> [Assignment]
The result should be every line that contains the word "updated", taken from the material.

> [Task input]
Definition updateCurrentValue (ballot : SCPBallot) : M bool :=
  let! b := bget id in
  if negb (inPrepareOrConfirm (mPhase b)) then ret false else
  match mCurrentBallot b with
  | None =>
      bumpToBallot ballot true ;;!
      checkInvariants ;;! ret true
  | Some cur =>
      dbgAssert (compareBallots cur ballot <=? 0) A_UpdateNotBelowCurrent ;;!
      if match mCommit b with
         | Some c => negb (areBallotsCompatible c ballot)
         | None => false
         end
      then ret false
      else
        let comp := compareBallots cur ballot in
        if comp <? 0 then
          bumpToBallot ballot true ;;! checkInvariants ;;! ret true
        else if 0 <? comp then ret false
        else checkInvariants ;;! ret false
  end.

Definition checkHeardFromQuorum : M unit :=
  let! b := bget id in
  match mCurrentBallot b with
  | None => ret tt
  | Some cur =>
      if isQuorum localQSet (mLatestEnvelopes b)
           (fun e => getQuorumSetFromStatement env (getStatement e))
           (on_statement (fun st =>
              match pledges st with
              | SCP_ST_PREPARE p => counter cur <=? counter (p_ballot p)
              | _ => true
              end))
      then
        let oldHQ := mHeardFromQuorum b in
        bset (set_mHeardFromQuorum true) ;;!
        (if negb oldHQ then
           effect (BallotDidHearFromQuorum slot cur) ;;!
           (if negb (isPhase (mPhase b) SCP_PHASE_EXTERNALIZE)
            then startBallotProtocolTimer else ret tt)
         else ret tt) ;;!
        (if isPhase (mPhase b) SCP_PHASE_EXTERNALIZE then stopBallotProtocolTimer else ret tt)
      else
        bset (set_mHeardFromQuorum false) ;;! stopBallotProtocolTimer
  end.

(** [bumpState(value, n)]. *)
Definition bumpState_n (val : Value) (n : Z) : M bool :=
  let! b := bget id in
  if negb (inPrepareOrConfirm (mPhase b)) then ret false else
  let newb := mkBallot n (match mValueOverride b with Some z => z | None => val end) in
  let! updated := updateCurrentValue newb in
  (if updated then emitCurrentStateStatement ;;! checkHeardFromQuorum else ret tt) ;;!
  ret updated.

(** [bumpState(value, force)]; the counter is a [uint32]. *)
Definition bumpState (val : Value) (force : bool) : M bool :=
  let! cur := bget mCurrentBallot in
  if negb force && isSome cur then ret false else
  let n := match cur with Some cur => u32 (counter cur + 1) | None => 1 end in
  bumpState_n val n.

Definition valueEmpty (v : option Value) : bool :=
  match v with Some (_ :: _) => false | _ => true end.

Definition abandonBallot (n : Z) : M bool :=
  let! v := getLatestCompositeCandidate in
  let! cur := bget mCurrentBallot in
  let v := if valueEmpty v
           then match cur with Some cur => Some (value cur) | None => v end else v in
  match v with
  | Some (x :: val) =>
      if n =? 0 then bumpState (x :: val) true else bumpState_n (x :: val) n
  | _ => ret false
  end.

Definition ballotProtocolTimerExpired : M unit :=
  bset (fun b => set_mTimerExpCount (mTimerExpCount b + 1) b) ;;!
  let! _ := abandonBallot 0 in ret tt.

(** ** Accepting and confirming prepared *)

(** [setPrepared]: [p] and [p'] are the two highest prepared and incompatible
    ballots. *)
Definition setPrepared (ballot : SCPBallot) : M bool :=
  let! b := bget id in
  match mPrepared b with
  | Some p =>
      let comp := compareBallots p ballot in
      if comp <? 0 then
        (if negb (areBallotsCompatible p ballot)
         then bset (set_mPreparedPrime (Some p)) else ret tt) ;;!
        bset (set_mPrepared (Some ballot)) ;;! ret true
      else if 0 <? comp then
        if match mPreparedPrime b with
           | None => true
           | Some pp => (compareBallots pp ballot <? 0) && negb (areBallotsCompatible p ballot)
           end
        then bset (set_mPreparedPrime (Some ballot)) ;;! ret true
        else ret false
      else ret false
  | None => bset (set_mPrepared (Some ballot)) ;;! ret true
  end.

Definition setAcceptPrepared (ballot : SCPBallot) : M bool :=
  let! didWork := setPrepared ballot in
  let! b := bget id in
  let! didWork :=
    match mCommit b, mHighBallot b with
    | Some _, Some h =>
        if match mPrepared b with
           | Some p => areBallotsLessAndIncompatible h p | None => false end ||
           match mPreparedPrime b with
           | Some pp => areBallotsLessAndIncompatible h pp | None => false end
        then
          dbgAssert (isPhase (mPhase b) SCP_PHASE_PREPARE) A_ClearCommitInPrepare ;;!
          bset (set_mCommit None) ;;! ret true
        else ret didWork
    | _, _ => ret didWork
    end in
  (if didWork then
     effect (AcceptedBallotPrepared slot ballot) ;;! emitCurrentStateStatement
   else ret tt) ;;!
  ret didWork.

(** The loop of [attemptAcceptPrepared], from the highest candidate down. *)
Fixpoint acceptPrepared_loop (candidates : list SCPBallot) : M bool :=
  match candidates with
  | [] => ret false
  | ballot :: rest =>
      let! b := bget id in
      let! skip :=
        (if isPhase (mPhase b) SCP_PHASE_CONFIRM then
           let! p := must (mPrepared b) P_Prepared in
           if negb (areBallotsLessAndCompatible p ballot) then ret true
           else
             let! c := must (mCommit b) P_Commit in
             dbgAssert (areBallotsCompatible c ballot) A_PreparedMatchesCommit ;;! ret false
         else ret false) in
      if skip then acceptPrepared_loop rest else
      if match mPreparedPrime b with
         | Some pp => compareBallots ballot pp <=? 0
         | None => false
         end
      then acceptPrepared_loop rest else
      if match mPrepared b with
         | Some p => areBallotsLessAndCompatible ballot p
         | None => false
         end
      then acceptPrepared_loop rest else
      if federatedAccept env (votesPrepared ballot) (hasPreparedBallot ballot)
           (mLatestEnvelopes b)
      then setAcceptPrepared ballot
      else acceptPrepared_loop rest
  end.

Definition attemptAcceptPrepared (hint : SCPStatement) : M bool :=
  let! b := bget id in
  if negb (inPrepareOrConfirm (mPhase b)) then ret false else
  acceptPrepared_loop (rev (getPrepareCandidates b hint)).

> [Result for this exercise]
  let! updated := updateCurrentValue newb in
  (if updated then emitCurrentStateStatement ;;! checkHeardFromQuorum else ret tt) ;;!
  ret updated.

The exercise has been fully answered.